7145 SJT. W. H. HALPIN. R.D.C.
William Henry Halpin is my great grand uncle, born in 1864 in Preston. He married Elizabeth McLear in 1887 and the family lived at 9 Havelock Terrace in Bamber Bridge, where he worked as a spinner in Dewhurst’s Cotton Mill. They had 10 children, including two boys who also served during the War: John (Jack) and Joe. Jack and Joe served in the RFA, like their cousins and the Brierleys. But their father, William Henry, also enlisted. At the age of 51 in 1915 he joined the Loyal North Lancashire Regiment. However, the maximum age for active service was 40 so he transferred to the Royal Defence Corps where he was promoted to Sergeant in the 30th Protection Company.
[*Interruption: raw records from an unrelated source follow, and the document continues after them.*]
(** C33: the address in a server's response, of a body that fits its 16-bit length
    field, is found: whatever attributes the
    client does not know come first, and whatever follows, the IPv4 address and port
    in MAPPED-ADDRESS or XOR-MAPPED-ADDRESS are returned; an IPv6 address there is
    answered with the error [StunFailed]. *)
Theorem stun_response_parsed (txn : bytes) (us : list (Z * bytes)) (xor : bool) (addr : SocketAddr.t) (rest : bytes) :
  blen txn = 12 → Forall unknown us → SocketAddr.wf addr →
  let body := concat (map attribute us) ++
    attribute (if xor then xor_mapped_address txn addr else mapped_address addr) ++ rest in
  blen body < 2 ^ 16 →
  parse_binding_response (binding_response txn body) txn =
  match addr with
  | SocketAddr.V4 ip port => Ok (SocketAddr.V4 ip port)
  | SocketAddr.V6 _ _ _ _ => Err NatError.StunFailed
  end.
Proof.
  intros Htxn Hus Hwf body Hbody. set (a := if xor then _ else _) in body.
  destruct (parse_address_attribute txn xor addr Htxn Hwf) as (Hparse & Hlen & Hty & Hcase). fold a in Hparse, Hlen, Hty, Hcase.
  assert (match addr with SocketAddr.V4 ip port => Ok (SocketAddr.V4 ip port) | SocketAddr.V6 _ _ _ _ => Err NatError.StunFailed end
    = understood addr) as -> by (by destruct addr).
  pose proof (blen_nonneg body) as Hb0.
  set (pre := be_bytes 2 BINDING_RESPONSE ++ be_bytes 2 (blen body) ++ be_bytes 4 MAGIC_COOKIE ++ txn).
  assert (blen pre = 20) as Hpre by (unfold pre; rewrite !blen_app, !blen_be_bytes; lia).
  assert (binding_response txn body = pre ++ body) as Hdata
    by (unfold binding_response, pre; by rewrite <- !app_assoc).
  assert (∀ us, Z.of_nat (length us) ≤ blen (concat (map attribute us))) as Hcount.
  { clear. induction us as [|u us IH]; [done|]. cbn [map concat length]. rewrite blen_app, blen_attribute.
    pose proof (blen_nonneg u.2). pose proof (pad_four_bounds (blen u.2) ltac:(lia)). lia. }
  specialize (Hcount us).
  assert (blen body = blen (concat (map attribute us)) + blen (attribute a) + blen rest) as Hsum
    by (unfold body; rewrite !blen_app; lia).
  pose proof (blen_nonneg rest). pose proof (blen_nonneg a.2) as Ha0. pose proof (pad_four_bounds (blen a.2) Ha0) as Hpad.
  pose proof (blen_attribute a) as Ha.
  transitivity (parse_attributes (S (length (pre ++ body))) (pre ++ body) 20 (20 + blen body)).
  - rewrite <- Hdata. apply response_header; [done|unfold is_uint; lia].
  - assert (∃ k, S (length (pre ++ body)) = (length us + S k)%nat) as [k ->].
    { exists (length (pre ++ body) - length us)%nat. rewrite length_app. unfold blen in *. lia. }
    unfold body at 1. rewrite <- Hpre.
    rewrite parse_attributes_skip by (done || (rewrite blen_app; lia)).
    rewrite (app_assoc pre), parse_attributes_turn by (done || (rewrite ?blen_app; lia)).
    destruct Hcase as [E|E]; rewrite E in *; [exact Hparse|].
    change (ATTR_MAPPED_ADDRESS =? ATTR_XOR_MAPPED_ADDRESS) with false in *. exact Hparse.
Qed.

(** ** Hole punching *)
Definition answered (p : HolePuncher.t) (received : nat → option (bytes * SocketAddr.t)) (round : nat) : option SocketAddr.t :=
  match received round with
  | Some (datagram, from) => if HolePuncher.is_punch_packet p (take 64 datagram) then Some from else None
  | None => None
  end.

(** The rounds end at the first one in which a punch packet arrives, or after the
    last one, and every round sends its packets. *)
Definition punched (p : HolePuncher.t) (received : nat → option (bytes * SocketAddr.t)) (elapsed : nat → Z)
    (fuel round : nat) (out : list bytes * result NatError.t HolePunchResult.t) : Prop :=
  (∃ n from, (n < fuel)%nat ∧ (∀ j, (j < n)%nat → answered p received (round + j) = None) ∧
     answered p received (round + n) = Some from ∧
     out.2 = Ok (HolePunchResult.mk from (elapsed (round + n)%nat) (S (round + n))) ∧
     length out.1 = (S n * HolePunchConfig.packets_per_round (HolePuncher.config p))%nat) ∨
  ((∀ j, (j < fuel)%nat → answered p received (round + j) = None) ∧ out.2 = Err NatError.HolePunchFailed ∧
     length out.1 = (fuel * HolePunchConfig.packets_per_round (HolePuncher.config p))%nat).

Lemma punch_rounds_spec p received elapsed fuel round :
  punched p received elapsed fuel round (HolePuncher.punch_rounds p received elapsed fuel round).
Proof.
  revert round. induction fuel as [|fuel IH]; intros round; cbn [HolePuncher.punch_rounds].
  { right. split_and!; [intros; lia|done|done]. }
  assert (length (HolePuncher.round_packets p round) = HolePunchConfig.packets_per_round (HolePuncher.config p)) as Hl.
  { unfold HolePuncher.round_packets. by rewrite length_map, length_seq. }
  specialize (IH (S round)).
  assert (answered p received round = None →
    let '(more, r) := HolePuncher.punch_rounds p received elapsed fuel (S round) in
    punched p received elapsed (S fuel) round (HolePuncher.round_packets p round ++ more, r)) as Hnext.
  { intros Hno. destruct (HolePuncher.punch_rounds p received elapsed fuel (S round)) as [more r].
    unfold punched. cbn [fst snd] in *. rewrite length_app, Hl.
    assert (∀ k, (∀ j, (j < k)%nat → answered p received (S round + j) = None) →
                 ∀ j, (j < S k)%nat → answered p received (round + j) = None) as Hshift.
    { intros k Hk [|j] Hj; [by rewrite Nat.add_0_r|]. replace (round + S j)%nat with (S round + j)%nat by lia. apply Hk. lia. }
    destruct IH as [(n & from & Hn & Hb & Ha & Hr & Hs)|(Hb & Hr & Hs)]; cbn [fst snd] in Hr, Hs; [left|right].
    - exists (S n), from. replace (round + S n)%nat with (S round + n)%nat by lia.
      split_and!; [lia|by apply Hshift|done|done|lia].
    - split_and!; [by apply Hshift|done|lia]. }
  unfold answered at 1, HolePuncher.is_punch_packet in Hnext. destruct (received round) as [[dg from]|] eqn:Hr; [|].
  - destruct ((4 <=? _) && _) eqn:Hm.
    + left. exists 0%nat, from. cbn [fst snd]. rewrite !Nat.add_0_r, app_nil_r, Hl. split_and!; [lia|intros; lia| |done|lia].
      unfold answered, HolePuncher.is_punch_packet. by rewrite Hr, Hm.
    + specialize (Hnext eq_refl). by destruct (HolePuncher.punch_rounds p received elapsed fuel (S round)).
  - specialize (Hnext eq_refl). by destruct (HolePuncher.punch_rounds p received elapsed fuel (S round)).
Qed.
End StunLaws.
In October 1914 the National Reserve was formed into Protection Companies, which were attached to existing TF (Territorial Force) battalions for the guarding of railways and other vulnerable points in Britain. In March 1915 the Protection Companies were trawled to identify men who could serve in the forces abroad and the rump were redesignated as Supernumerary Companies TF, which then became the Royal Defence Corps. The role of the regiment was to provide troops for security and guard duties inside the United Kingdom; guarding important locations such as ports or bridges. It also provided independent companies for guarding prisoner-of-war camps. The regiment was never intended to be employed on overseas service. In many respects, they fulfilled the same role as the Second World War's Local Defence Volunteers or the later Home Service Force (the Home Guard).
I haven’t been able to find any details of the specific tasks that 30th Protection Company was engaged in. William Henry died of a heart attack, on 14 December 1916, aged 52 (though his death certificate says 51), at the Middle Gelt Bridge Inn in Hayton, Cumberland.
Jack and Joe Halpin both served in the Royal Field Artillery, West Lancashire Brigade, almost certainly in ‘C’ Battery along with the other gunners from Bamber Bridge. Both survived the War. Jack was born in 1890 and joined up earlier than the others as his medal record shows him going to France in September 1915. However, he was later given a service number (680428) which indicates he was in the West Lancashire Brigade and may have joined the other Briggers in ‘C’ Battery. I believe he died in 1967. His younger brother Joe (born 1894) served in the Artillery (service number 680804), joining up in 1915 and promoted to Corporal, and after the War, in 1920, he married Maria Winter. They had twins, Bernard and Teresa (born 1932), and Joe died in 1961.